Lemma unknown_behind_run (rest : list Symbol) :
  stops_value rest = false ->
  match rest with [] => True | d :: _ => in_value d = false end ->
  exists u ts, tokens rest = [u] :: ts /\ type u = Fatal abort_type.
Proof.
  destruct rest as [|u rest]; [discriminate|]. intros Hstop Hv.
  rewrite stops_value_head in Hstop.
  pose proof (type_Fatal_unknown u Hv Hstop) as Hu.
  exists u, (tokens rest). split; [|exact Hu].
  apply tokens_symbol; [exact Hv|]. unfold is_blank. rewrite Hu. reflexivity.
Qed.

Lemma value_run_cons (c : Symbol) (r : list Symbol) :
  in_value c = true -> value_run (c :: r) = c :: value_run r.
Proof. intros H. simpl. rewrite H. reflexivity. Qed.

---

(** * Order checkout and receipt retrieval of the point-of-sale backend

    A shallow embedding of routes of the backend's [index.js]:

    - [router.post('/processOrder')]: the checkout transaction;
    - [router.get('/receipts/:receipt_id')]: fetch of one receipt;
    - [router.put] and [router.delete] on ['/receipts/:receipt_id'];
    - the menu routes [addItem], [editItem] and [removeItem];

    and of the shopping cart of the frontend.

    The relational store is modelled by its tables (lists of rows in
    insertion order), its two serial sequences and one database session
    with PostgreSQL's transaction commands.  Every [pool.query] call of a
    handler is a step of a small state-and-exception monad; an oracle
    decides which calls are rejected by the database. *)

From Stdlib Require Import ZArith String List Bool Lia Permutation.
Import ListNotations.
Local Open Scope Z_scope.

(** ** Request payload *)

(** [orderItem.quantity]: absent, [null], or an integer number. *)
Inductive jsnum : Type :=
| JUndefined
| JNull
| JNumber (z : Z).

Task instructions: Look in the material above for the line with "pose proof (type_Fatal_unknown" and the line with "Proof. intros H.", and transcribe exactly those lines and all lines between them, nothing more.

Written answer:
  pose proof (type_Fatal_unknown u Hv Hstop) as Hu.
  exists u, (tokens rest). split; [|exact Hu].
  apply tokens_symbol; [exact Hv|]. unfold is_blank. rewrite Hu. reflexivity.
Qed.

Lemma value_run_cons (c : Symbol) (r : list Symbol) :
  in_value c = true -> value_run (c :: r) = c :: value_run r.
Proof. intros H. simpl. rewrite H. reflexivity. Qed.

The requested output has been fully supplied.